(Dataset records)
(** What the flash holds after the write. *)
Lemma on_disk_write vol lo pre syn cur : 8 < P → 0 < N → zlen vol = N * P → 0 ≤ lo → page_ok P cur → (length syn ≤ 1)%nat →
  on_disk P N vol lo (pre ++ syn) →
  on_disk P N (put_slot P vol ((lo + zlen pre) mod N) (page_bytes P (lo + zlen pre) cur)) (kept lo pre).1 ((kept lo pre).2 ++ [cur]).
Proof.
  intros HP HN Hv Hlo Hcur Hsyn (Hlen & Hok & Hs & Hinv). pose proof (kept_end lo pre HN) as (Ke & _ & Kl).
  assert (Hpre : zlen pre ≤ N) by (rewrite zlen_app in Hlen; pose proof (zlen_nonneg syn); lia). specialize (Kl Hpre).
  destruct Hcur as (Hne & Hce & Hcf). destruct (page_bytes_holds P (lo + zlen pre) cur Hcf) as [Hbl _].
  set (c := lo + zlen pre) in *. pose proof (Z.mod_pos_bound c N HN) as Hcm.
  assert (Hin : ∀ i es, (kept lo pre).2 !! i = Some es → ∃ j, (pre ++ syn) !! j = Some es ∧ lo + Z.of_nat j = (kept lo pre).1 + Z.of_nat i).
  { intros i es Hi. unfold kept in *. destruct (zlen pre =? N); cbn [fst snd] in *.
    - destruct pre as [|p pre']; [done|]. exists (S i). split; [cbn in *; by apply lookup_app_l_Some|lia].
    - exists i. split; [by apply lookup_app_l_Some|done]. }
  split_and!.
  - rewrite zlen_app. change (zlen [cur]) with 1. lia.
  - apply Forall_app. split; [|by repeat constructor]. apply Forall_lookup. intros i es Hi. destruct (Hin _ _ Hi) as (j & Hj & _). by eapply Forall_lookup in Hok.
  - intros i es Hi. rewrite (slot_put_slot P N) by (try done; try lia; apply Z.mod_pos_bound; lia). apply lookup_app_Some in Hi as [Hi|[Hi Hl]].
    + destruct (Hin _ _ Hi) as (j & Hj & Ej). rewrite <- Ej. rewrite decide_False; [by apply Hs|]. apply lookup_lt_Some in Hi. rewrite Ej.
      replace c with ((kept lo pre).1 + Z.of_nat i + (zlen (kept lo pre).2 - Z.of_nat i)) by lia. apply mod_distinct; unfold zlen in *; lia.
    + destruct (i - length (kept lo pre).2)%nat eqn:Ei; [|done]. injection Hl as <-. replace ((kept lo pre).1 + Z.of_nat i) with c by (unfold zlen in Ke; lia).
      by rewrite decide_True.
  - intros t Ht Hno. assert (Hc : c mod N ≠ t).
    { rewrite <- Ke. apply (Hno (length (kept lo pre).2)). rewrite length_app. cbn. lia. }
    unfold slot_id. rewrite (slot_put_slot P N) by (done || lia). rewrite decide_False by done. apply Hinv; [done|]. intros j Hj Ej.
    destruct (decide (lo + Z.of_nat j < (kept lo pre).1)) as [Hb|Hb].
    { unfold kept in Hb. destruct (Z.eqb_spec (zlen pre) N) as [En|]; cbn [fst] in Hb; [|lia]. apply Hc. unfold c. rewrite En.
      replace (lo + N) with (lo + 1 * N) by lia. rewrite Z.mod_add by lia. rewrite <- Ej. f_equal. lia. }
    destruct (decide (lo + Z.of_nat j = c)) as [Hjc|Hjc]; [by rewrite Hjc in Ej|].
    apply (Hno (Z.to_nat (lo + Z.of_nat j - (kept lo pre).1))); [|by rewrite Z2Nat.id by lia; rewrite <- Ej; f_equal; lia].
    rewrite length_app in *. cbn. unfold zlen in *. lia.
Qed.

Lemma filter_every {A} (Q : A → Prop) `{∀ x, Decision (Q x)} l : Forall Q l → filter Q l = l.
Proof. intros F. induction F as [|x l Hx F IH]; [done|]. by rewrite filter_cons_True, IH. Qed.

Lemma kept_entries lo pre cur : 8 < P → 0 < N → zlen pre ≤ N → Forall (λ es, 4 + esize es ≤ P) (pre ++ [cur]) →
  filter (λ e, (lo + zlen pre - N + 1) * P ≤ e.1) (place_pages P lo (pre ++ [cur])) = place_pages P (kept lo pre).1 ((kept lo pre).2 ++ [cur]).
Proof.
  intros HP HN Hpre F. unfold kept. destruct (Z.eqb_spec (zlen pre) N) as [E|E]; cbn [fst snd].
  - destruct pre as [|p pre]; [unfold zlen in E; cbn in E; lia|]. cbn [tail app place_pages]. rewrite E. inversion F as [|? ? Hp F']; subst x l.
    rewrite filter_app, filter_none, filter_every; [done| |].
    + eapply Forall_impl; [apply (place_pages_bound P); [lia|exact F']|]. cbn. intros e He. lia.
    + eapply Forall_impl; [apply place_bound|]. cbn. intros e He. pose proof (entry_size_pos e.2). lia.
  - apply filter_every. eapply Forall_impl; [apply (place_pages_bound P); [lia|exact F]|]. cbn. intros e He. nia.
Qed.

*Action item:* Look above for the line holding "- intros i es" and the line holding "c. rewrite En.", then output exactly those two lines and every line between them, nothing more.

*Result:*
  - intros i es Hi. rewrite (slot_put_slot P N) by (try done; try lia; apply Z.mod_pos_bound; lia). apply lookup_app_Some in Hi as [Hi|[Hi Hl]].
    + destruct (Hin _ _ Hi) as (j & Hj & Ej). rewrite <- Ej. rewrite decide_False; [by apply Hs|]. apply lookup_lt_Some in Hi. rewrite Ej.
      replace c with ((kept lo pre).1 + Z.of_nat i + (zlen (kept lo pre).2 - Z.of_nat i)) by lia. apply mod_distinct; unfold zlen in *; lia.
    + destruct (i - length (kept lo pre).2)%nat eqn:Ei; [|done]. injection Hl as <-. replace ((kept lo pre).1 + Z.of_nat i) with c by (unfold zlen in Ke; lia).
      by rewrite decide_True.
  - intros t Ht Hno. assert (Hc : c mod N ≠ t).
    { rewrite <- Ke. apply (Hno (length (kept lo pre).2)). rewrite length_app. cbn. lia. }
    unfold slot_id. rewrite (slot_put_slot P N) by (done || lia). rewrite decide_False by done. apply Hinv; [done|]. intros j Hj Ej.
    destruct (decide (lo + Z.of_nat j < (kept lo pre).1)) as [Hb|Hb].
    { unfold kept in Hb. destruct (Z.eqb_spec (zlen pre) N) as [En|]; cbn [fst] in Hb; [|lia]. apply Hc. unfold c. rewrite En.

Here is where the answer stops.